• **What the exercise asks**: Search the data for lines holding the word "Hall". State how many there are, and nothing else.

[Data records]
'''

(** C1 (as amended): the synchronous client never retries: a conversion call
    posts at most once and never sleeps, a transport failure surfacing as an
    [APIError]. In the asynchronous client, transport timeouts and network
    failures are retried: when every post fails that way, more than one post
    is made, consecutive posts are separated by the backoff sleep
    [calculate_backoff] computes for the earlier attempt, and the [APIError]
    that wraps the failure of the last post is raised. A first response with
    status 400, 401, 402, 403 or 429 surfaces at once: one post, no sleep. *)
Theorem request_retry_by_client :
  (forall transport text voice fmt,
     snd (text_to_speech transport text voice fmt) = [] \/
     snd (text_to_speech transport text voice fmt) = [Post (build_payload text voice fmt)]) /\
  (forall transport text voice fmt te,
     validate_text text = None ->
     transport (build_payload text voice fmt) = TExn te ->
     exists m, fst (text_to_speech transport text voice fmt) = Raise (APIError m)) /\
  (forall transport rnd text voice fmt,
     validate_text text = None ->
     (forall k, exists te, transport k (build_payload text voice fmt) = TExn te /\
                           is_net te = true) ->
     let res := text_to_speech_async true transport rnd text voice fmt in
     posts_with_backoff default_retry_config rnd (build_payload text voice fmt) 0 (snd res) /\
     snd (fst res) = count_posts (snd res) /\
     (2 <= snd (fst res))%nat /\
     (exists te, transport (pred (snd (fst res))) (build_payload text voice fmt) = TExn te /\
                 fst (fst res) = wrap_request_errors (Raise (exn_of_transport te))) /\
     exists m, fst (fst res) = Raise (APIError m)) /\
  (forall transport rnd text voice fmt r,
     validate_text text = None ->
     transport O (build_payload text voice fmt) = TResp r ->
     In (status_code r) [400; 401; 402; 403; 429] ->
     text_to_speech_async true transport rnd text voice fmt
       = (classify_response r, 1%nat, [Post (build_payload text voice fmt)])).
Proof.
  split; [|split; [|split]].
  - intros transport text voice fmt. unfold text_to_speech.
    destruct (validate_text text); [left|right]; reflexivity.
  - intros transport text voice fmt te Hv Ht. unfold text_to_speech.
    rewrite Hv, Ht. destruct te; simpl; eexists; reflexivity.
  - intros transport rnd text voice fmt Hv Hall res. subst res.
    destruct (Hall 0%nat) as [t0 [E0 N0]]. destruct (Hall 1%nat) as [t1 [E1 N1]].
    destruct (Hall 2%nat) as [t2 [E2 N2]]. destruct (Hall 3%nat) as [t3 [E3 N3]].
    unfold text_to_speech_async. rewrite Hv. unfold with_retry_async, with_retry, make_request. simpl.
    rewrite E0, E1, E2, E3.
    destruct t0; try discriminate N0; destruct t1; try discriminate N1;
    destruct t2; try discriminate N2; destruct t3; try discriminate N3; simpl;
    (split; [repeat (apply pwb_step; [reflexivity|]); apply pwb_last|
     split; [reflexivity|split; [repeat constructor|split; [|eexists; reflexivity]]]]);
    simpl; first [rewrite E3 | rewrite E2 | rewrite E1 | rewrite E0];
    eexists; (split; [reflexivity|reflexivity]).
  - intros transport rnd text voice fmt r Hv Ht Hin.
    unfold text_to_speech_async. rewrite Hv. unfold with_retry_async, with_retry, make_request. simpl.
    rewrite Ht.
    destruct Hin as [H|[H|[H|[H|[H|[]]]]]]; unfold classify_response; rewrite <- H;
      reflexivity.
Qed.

'''
'''

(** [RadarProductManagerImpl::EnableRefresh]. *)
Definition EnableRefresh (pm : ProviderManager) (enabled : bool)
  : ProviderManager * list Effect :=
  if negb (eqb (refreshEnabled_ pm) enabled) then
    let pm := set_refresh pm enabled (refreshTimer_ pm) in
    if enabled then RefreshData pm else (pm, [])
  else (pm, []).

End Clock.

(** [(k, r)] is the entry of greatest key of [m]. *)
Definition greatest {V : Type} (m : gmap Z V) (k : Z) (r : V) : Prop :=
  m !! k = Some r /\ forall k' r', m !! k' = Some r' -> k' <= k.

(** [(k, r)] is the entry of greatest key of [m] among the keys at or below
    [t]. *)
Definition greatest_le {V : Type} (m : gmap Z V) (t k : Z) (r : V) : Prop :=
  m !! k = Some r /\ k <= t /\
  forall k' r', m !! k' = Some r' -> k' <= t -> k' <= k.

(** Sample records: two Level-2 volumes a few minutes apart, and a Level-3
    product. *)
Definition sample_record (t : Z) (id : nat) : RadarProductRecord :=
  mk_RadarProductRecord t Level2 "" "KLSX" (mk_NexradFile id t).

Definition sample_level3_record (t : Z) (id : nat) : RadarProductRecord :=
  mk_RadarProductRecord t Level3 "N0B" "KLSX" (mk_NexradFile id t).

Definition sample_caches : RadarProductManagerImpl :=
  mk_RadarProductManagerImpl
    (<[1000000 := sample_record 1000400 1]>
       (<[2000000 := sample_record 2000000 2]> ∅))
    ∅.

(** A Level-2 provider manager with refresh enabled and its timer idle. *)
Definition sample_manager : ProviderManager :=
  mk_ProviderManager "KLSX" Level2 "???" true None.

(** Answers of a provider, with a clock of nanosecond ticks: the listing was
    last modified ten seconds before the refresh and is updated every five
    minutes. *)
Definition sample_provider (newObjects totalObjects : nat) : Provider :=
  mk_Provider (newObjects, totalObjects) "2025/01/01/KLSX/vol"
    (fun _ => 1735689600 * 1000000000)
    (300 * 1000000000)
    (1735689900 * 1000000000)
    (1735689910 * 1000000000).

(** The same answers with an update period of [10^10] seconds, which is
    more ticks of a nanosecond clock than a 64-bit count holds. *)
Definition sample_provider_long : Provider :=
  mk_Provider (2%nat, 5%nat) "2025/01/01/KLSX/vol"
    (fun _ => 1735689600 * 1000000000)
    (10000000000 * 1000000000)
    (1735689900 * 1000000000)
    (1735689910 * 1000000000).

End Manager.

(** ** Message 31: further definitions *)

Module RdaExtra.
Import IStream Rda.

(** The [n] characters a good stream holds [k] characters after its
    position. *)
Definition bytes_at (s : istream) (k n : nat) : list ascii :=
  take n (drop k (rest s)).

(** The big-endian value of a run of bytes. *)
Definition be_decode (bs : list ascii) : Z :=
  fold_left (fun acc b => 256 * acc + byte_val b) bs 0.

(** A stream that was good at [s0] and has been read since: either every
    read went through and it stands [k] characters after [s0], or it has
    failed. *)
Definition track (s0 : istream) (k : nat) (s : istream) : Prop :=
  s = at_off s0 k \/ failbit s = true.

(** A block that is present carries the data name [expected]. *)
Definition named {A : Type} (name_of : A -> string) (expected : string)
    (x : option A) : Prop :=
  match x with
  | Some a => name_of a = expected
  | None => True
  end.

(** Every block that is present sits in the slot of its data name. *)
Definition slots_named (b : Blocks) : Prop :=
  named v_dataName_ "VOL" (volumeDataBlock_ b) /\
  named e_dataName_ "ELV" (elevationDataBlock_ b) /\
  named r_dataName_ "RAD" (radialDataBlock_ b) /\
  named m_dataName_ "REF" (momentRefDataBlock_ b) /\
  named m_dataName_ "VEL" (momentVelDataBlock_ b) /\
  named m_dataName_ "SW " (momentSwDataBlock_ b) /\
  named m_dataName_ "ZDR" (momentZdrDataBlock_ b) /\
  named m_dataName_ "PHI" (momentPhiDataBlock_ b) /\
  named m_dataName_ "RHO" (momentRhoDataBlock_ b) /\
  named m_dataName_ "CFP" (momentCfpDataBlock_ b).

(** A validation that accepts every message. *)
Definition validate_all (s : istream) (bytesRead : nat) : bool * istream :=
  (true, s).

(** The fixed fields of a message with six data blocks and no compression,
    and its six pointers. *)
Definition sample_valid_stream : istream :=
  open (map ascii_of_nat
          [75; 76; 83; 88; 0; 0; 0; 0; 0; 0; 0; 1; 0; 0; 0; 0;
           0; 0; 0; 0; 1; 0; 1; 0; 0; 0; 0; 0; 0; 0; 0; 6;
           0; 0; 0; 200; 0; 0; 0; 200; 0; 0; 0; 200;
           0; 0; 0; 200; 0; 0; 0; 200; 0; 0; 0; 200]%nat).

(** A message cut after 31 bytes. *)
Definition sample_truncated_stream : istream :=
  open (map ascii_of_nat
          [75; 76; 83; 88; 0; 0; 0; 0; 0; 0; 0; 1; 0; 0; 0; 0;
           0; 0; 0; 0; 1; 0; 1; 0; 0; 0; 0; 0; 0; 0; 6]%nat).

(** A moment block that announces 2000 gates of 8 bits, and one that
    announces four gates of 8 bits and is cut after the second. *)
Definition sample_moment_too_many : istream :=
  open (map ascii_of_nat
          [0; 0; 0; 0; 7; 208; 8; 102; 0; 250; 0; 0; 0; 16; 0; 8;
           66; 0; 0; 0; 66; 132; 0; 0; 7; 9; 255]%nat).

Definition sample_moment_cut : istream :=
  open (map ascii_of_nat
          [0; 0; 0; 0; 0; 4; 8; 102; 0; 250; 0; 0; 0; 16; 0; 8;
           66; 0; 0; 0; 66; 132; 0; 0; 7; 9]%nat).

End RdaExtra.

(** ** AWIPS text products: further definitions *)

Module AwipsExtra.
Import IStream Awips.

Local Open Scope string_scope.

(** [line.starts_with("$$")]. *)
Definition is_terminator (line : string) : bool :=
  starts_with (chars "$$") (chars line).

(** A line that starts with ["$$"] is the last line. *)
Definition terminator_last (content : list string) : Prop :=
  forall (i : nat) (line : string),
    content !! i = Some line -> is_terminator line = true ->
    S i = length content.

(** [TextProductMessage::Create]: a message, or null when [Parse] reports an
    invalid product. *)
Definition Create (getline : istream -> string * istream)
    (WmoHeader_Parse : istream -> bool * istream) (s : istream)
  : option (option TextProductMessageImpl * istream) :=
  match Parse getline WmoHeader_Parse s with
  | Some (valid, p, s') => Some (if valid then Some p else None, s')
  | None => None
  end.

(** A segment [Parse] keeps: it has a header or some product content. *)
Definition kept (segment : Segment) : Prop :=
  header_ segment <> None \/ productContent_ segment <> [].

'''

• **Problem solution**: 3